# Monaro with Wortec upgrade



## PaulS (Jun 15, 2002)

Had the Wortec 'Focus' pack fitted to my car recently, along with a full service and it's first mot.

Power is still about the same (~430bhp) but it now has more torque, crisper throttle response and way way better driveability.... read it feels ballistic now!

Had the Wortec custom engine remap. Sounds rather good too with a new stainless syetem, the old system was a bit boomy but the new 'twinned' system makes it really howl when you rev it 

Mpg has improved from about 15 to 17  still it's in the right direction and it's considerably faster.

Also had a very good mod to the rear diff to improve traction off the line. Some times you would get a bit of axle tramp if you booted it really hard but now the rear end digs in and stays stuck :wink:

Also had some other bits done recently to the steering and suspension. Much tighter steering and it sits lower. I've been slowly modding it over the last 3 years (fallen into the trap) couldn't convince my self I like the VXR8 so I'm keeping the Monaro.

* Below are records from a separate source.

Lemma project_insert_moves (db : ProjectDB) p : validate_Name "name" (pr_Name p) = Ok tt -> moves history db (insert (S:=S) p).
Proof.
  intros Hn. apply moves_sql; [typeclasses eauto|]. unfold insert_row. destruct (existsb _ _) eqn:Ec; cbn [snd]; [done|].
  apply rtc_once. by apply C_create.
Qed.
Lemma project_serve_moves (db : ProjectDB) r : moves history db (serve (S:=S) occupancy r).
Proof.
  destruct r as [req| |id|id|id|]; cbn [serve];
    unfold handle_create, handle_list, handle_get, handle_delete, Exists_, EnsureDefault, Write, WriteHeader.
  - m_step. intros q _. apply moves_then; [typeclasses eauto| |intros; m_step]. unfold create. m_step. intros [] Hn.
    eapply moves_bind; [typeclasses eauto|apply yields_leaves; unfold ids_New; auto with leaves|]. intros id _. m_step. intros at_ _.
    apply moves_last; [typeclasses eauto|]. by apply project_insert_moves.
  - unfold listed, list_rows. reads.
  - unfold get, byID. reads.
  - apply moves_then; [typeclasses eauto| |intros; m_step]. unfold remove. destruct (String.eqb_spec id DefaultID) as [|Hid]; [m_step|].
    eapply moves_bind; [typeclasses eauto|apply yields_leaves; unfold byID; auto with leaves|]. intros _ _.
    destruct occupancy as [o|] eqn:Eo; [|m_step].
    eapply moves_bind; [typeclasses eauto|apply yields_leaves, leaves_mapped; by apply Hocc|]. intros held _. m_step. intros _ _.
    apply moves_mapped, moves_sql; [typeclasses eauto|]. pose proof (delete_where_rows (has_id id) errNotFound db) as E. cbv beta. unfold ProjectDB in *.
    rewrite E. apply rtc_once. by apply C_remove.
  - unfold exists_. eapply moves_bind; [typeclasses eauto| |intros; m_step]. apply yields_leaves. unfold byID. auto 10 with leaves.
  - apply moves_then; [typeclasses eauto| |intros; m_step]. unfold ensureDefault.
    eapply moves_bind; [typeclasses eauto|apply yields_leaves; unfold byID; auto with leaves|]. intros [p|err] _; [m_step|].
    destruct (negb _); [m_step|]. m_step. intros at_ _.
    apply moves_then; [typeclasses eauto|by apply moves_attempt, project_insert_moves|]. intros db' [u|e] _; [m_step|].
    destruct (errors_Is _ _); [|m_step]. unfold byName. eapply moves_yields; [typeclasses eauto|]. apply yields_query.
Qed.
End operations.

5.7 litre V8 LS1 gen3 (standard internals)
Wortec 'Focus' pac 
enlarged air box intake
85mm maf
big bore maf/throttle body pipe
custom engine management re-map
stainless steel headers and exhaust system, 100cel cats
HSV/VXR front struts with HSV dampers and lowered front and rear springs
Wortec road response kit - stiffer bushes at key points in front suspension
harrop rear diff cover (additional locating points and extra oil capacity)
HSV 'premium' 6pot front and 4 pot rear caliper brake system (by AP)
Tremec T56 6 speed manual transmission (with ripshifter upgrade)

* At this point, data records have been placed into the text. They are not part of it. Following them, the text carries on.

(* ===== verification/Removal.v ===== *)
(** The platform as it is put together, part two: a deleted instance leaves no row behind
    (internal/app/app.go, platform/instance/service.go).

    The tables an instance appears in are the fields of [Tables]; the deletion runs with the modules
    wired as the process wires them ([Adapters.instanceDeps]).  A deletion that succeeds has swept
    all of them; one that fails after the row is gone has not, and cannot be repeated. *)
From stdpp Require Import base tactics numbers strings list gmap.
From Stdlib Require Import ZArith Lia.
From S2P Require Import Prelude GoLang Effects Kernel Tables Adapters.
From S2P Require InstanceSpec Instance Node Alert Network Volume Forward Balancer Quota.

(** * The tables *)

Record Tables := MkTables {
  t_instances : Instance.InstState; t_nodes : Node.NodeDB; t_alerts : Alert.AlertDB; t_networks : Network.NetDB;
  t_volumes : Volume.VolumeDB; t_forwards : Forward.ForwardDB; t_balancers : Balancer.BalancerDB; t_quotas : Quota.QuotaDB;
}.
Definition has_field {T} (get : Tables -> T) (put : T -> Tables -> Tables) (H1 : forall t s, get (put t s) = t)
  (H2 : forall s, put (get s) s = s) (H3 : forall t t' s, put t (put t' s) = put t s) : Has T Tables := Build_Has _ _ get put H1 H2 H3.
#[export] Instance has_instances : Has Instance.InstState Tables.
Proof. by refine (has_field t_instances (fun x '(MkTables a b c d e f g h) => MkTables x b c d e f g h) _ _ _); intros; destruct s. Defined.
#[export] Instance has_nodes : Has Node.NodeDB Tables.
Proof. by refine (has_field t_nodes (fun x '(MkTables a b c d e f g h) => MkTables a x c d e f g h) _ _ _); intros; destruct s. Defined.
#[export] Instance has_alerts : Has Alert.AlertDB Tables.
Proof. by refine (has_field t_alerts (fun x '(MkTables a b c d e f g h) => MkTables a b x d e f g h) _ _ _); intros; destruct s. Defined.
#[export] Instance has_networks : Has Network.NetDB Tables.
Proof. by refine (has_field t_networks (fun x '(MkTables a b c d e f g h) => MkTables a b c x e f g h) _ _ _); intros; destruct s. Defined.
#[export] Instance has_volumes : Has Volume.VolumeDB Tables.
Proof. by refine (has_field t_volumes (fun x '(MkTables a b c d e f g h) => MkTables a b c d x f g h) _ _ _); intros; destruct s. Defined.
#[export] Instance has_forwards : Has Forward.ForwardDB Tables.
Proof. by refine (has_field t_forwards (fun x '(MkTables a b c d e f g h) => MkTables a b c d e x g h) _ _ _); intros; destruct s. Defined.
#[export] Instance has_balancers : Has Balancer.BalancerDB Tables.
Proof. by refine (has_field t_balancers (fun x '(MkTables a b c d e f g h) => MkTables a b c d e f x h) _ _ _); intros; destruct s. Defined.
#[export] Instance has_quotas : Has Quota.QuotaDB Tables.
Proof. by refine (has_field t_quotas (fun x '(MkTables a b c d e f g h) => MkTables a b c d e f g x) _ _ _); intros; destruct s. Defined.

Basically, it's modded enough now so as it could have supercharger at some point :roll:

Still get people ask what it is. Rather pleased with it, who needs a new car I just got one


----------



## Wondermikie (Apr 14, 2006)

Sounds great actually - they're a bit low-tech but you can't argue with 430 bhp.

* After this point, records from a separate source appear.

(* ===== verification/FrontDoor.v ===== *)
(** The front door of the control plane (internal/app): the routes, who may call which
    ([auth.go]), the rate limits, and the audit trail of what was called
    (internal/platform/audit).

    [net/http.ServeMux] is modelled on the segments of the request's path: a segment is
    matched unescaped, a trailing slash is a last segment ["/"], which no wildcard matches,
    literal segments win over wildcards, and GET patterns answer HEAD.  Requests for a host or
    a path that is not clean are redirected by the mux before any handler runs and are not
    requests of this model.  The handlers themselves are the parameter [handle]. *)
From stdpp Require Import base tactics numbers strings list gmap.
From Stdlib Require Import ZArith Lia.
From Stdlib Require Ascii.
From S2P Require Import Prelude GoLang Effects Regex Kernel Httpx Encoding Interval.
From S2P Require Token User.

(** * Requests *)

Record request := MkRequest {
  rq_Method : string; rq_segs : list string; rq_slash : bool;
  rq_Authorization : string; rq_Cookie : option string; rq_RemoteAddr : string; rq_ID : string;
}.
(** [r.URL.Path] *)
Definition URL_Path (r : request) : string :=
  foldr (fun s rest => "/" +:+ s +:+ rest) (if rq_slash r then "/" else "") (rq_segs r).
(** The segments the mux walks. *)
Definition walked (r : request) : list string := rq_segs r ++ (if rq_slash r then ["/"] else []).

(** * http.ServeMux *)

Inductive segment := Lit (s : string) | Wild.
Record pattern := MkPattern { p_Method : string; p_segs : list segment }.

Definition is_wild (s : list Ascii.ascii) : bool :=
  match s with c :: _ => code c =? 123 | [] => false end.
Definition segment_of (s : list Ascii.ascii) : segment := if is_wild s then Wild else Lit (of_bytes s).
(** "METHOD /a/{b}/c" *)
Definition parse_pattern (s : string) : pattern :=
  match split_on 32 (bytes_of s) with
  | m :: path :: _ => MkPattern (of_bytes m) (map segment_of (drop 1 (split_on 47 path)))
  | _ => MkPattern "" []
  end.
Example parse_pattern_example :
  parse_pattern "GET /v1/nodes/{id}/volumes" = MkPattern "GET" [Lit "v1"; Lit "nodes"; Wild; Lit "volumes"].
Proof. vm_compute. reflexivity. Qed.

Definition seg_matches (p : segment) (s : string) : bool :=
  match p with Lit l => String.eqb l s | Wild => negb (String.eqb s "/") end.
Definition method_matches (p m : string) : bool :=
  String.eqb p m || (String.eqb p "GET" && String.eqb m "HEAD").

(** The walk through the routing tree: [ps] are the patterns still possible with what is left of
    their segments. *)
Definition literals {A} (s : string) (ps : list (list segment * A)) : list (list segment * A) :=
  omap (fun p => match fst p with Lit l :: rest => if String.eqb l s then Some (rest, snd p) else None | _ => None end) ps.
Definition wildcards {A} (ps : list (list segment * A)) : list (list segment * A) :=
  omap (fun p => match fst p with Wild :: rest => Some (rest, snd p) | _ => None end) ps.
Fixpoint walk {A} (segs : list string) (ps : list (list segment * A)) : option A :=
  match segs with
  | [] => snd <$> List.find (fun p => match fst p with [] => true | _ => false end) ps
  | s :: segs' =>
      match walk segs' (literals s ps) with
      | Some a => Some a
      | None => if String.eqb s "/" then None else walk segs' (wildcards ps)
      end
  end.
(** The patterns of a method. *)
Definition of_method (patterns : list string) (m : string) : list (list segment * string) :=
  omap (fun s => if String.eqb (p_Method (parse_pattern s)) m then Some (p_segs (parse_pattern s), s) else None) patterns.
(** [mux.Handler(r)]: the pattern that answers; those of the request's method first, for HEAD
    those of GET next. *)
Definition mux_Handler (patterns : list string) (r : request) : option string :=
  match walk (walked r) (of_method patterns (rq_Method r)) with
  | Some p => Some p
  | None => if String.eqb (rq_Method r) "HEAD" then walk (walked r) (of_method patterns "GET") else None
  end.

You got any pics of the brakes, from the spec it seems like they'll be eyeball bulging with their stopping power?


----------



## PaulS (Jun 15, 2002)

Wondermikie said:


> Sounds great actually - they're a bit low-tech but you can't argue with 430 bhp.


The fact that it's a bit low tech ... actually apeals to me .... a lot of modern technology detracts from the driving experience ... or so they tell me! Put it it this way the way it drives more than makes up for a lack of gadetry.

Traction control is either off or on - nothing inbetween - and it has no top speed limiter :wink:

Will need racelogic TC before I put a S/C on it though. I'm sure I've had the rears spin up at speed in a straight line in 4th 



> You got any pics of the brakes, from the spec it seems like they'll be eyeball bulging with their stopping power?


They can push your eyeballs out of the socket. They are the best brakes I've ever had. No problem at all at trackdays too. The new suspension seems to grip better too - I had a full laser alignment tracking done, set up specifically for steering feel. Car is now 3 years old and out of warranty to I took it to an independant (Monkfish) Monaro specialist. They did a great job.

I've got loads of photos although I need to sort them out and put them on photobucket. Externally though it looks just as it came out of the factory :wink:

Will try and post some photos in a day or two


----------



## Wondermikie (Apr 14, 2006)

OK look forward to the pics.

You definitely gonna S/C it? Is that from a VXR model then?


----------



## PaulS (Jun 15, 2002)

Wondermikie said:


> OK look forward to the pics.
> 
> You definitely gonna S/C it?


Funds and life plan dependant ..... probably :wink: 



> Is that from a VXR model then?


VXRs don't have them as standard, they make do with 6.0 litre & 400bhp.The supercharger is an official factory option now from Vauxhall. On a tuned Monaro it will make 530bhp and a little more on the new VXR8 saloon. For about Â£5K  Although you'd need to have the above mods already done to the car for safety reasons :wink:

There are 5 Monaro variants, including the very rare VXR500. Just under 1000 in total of all types were imported, it's no longer in production: There were just 15 factory VXRs - with 500 bhp std.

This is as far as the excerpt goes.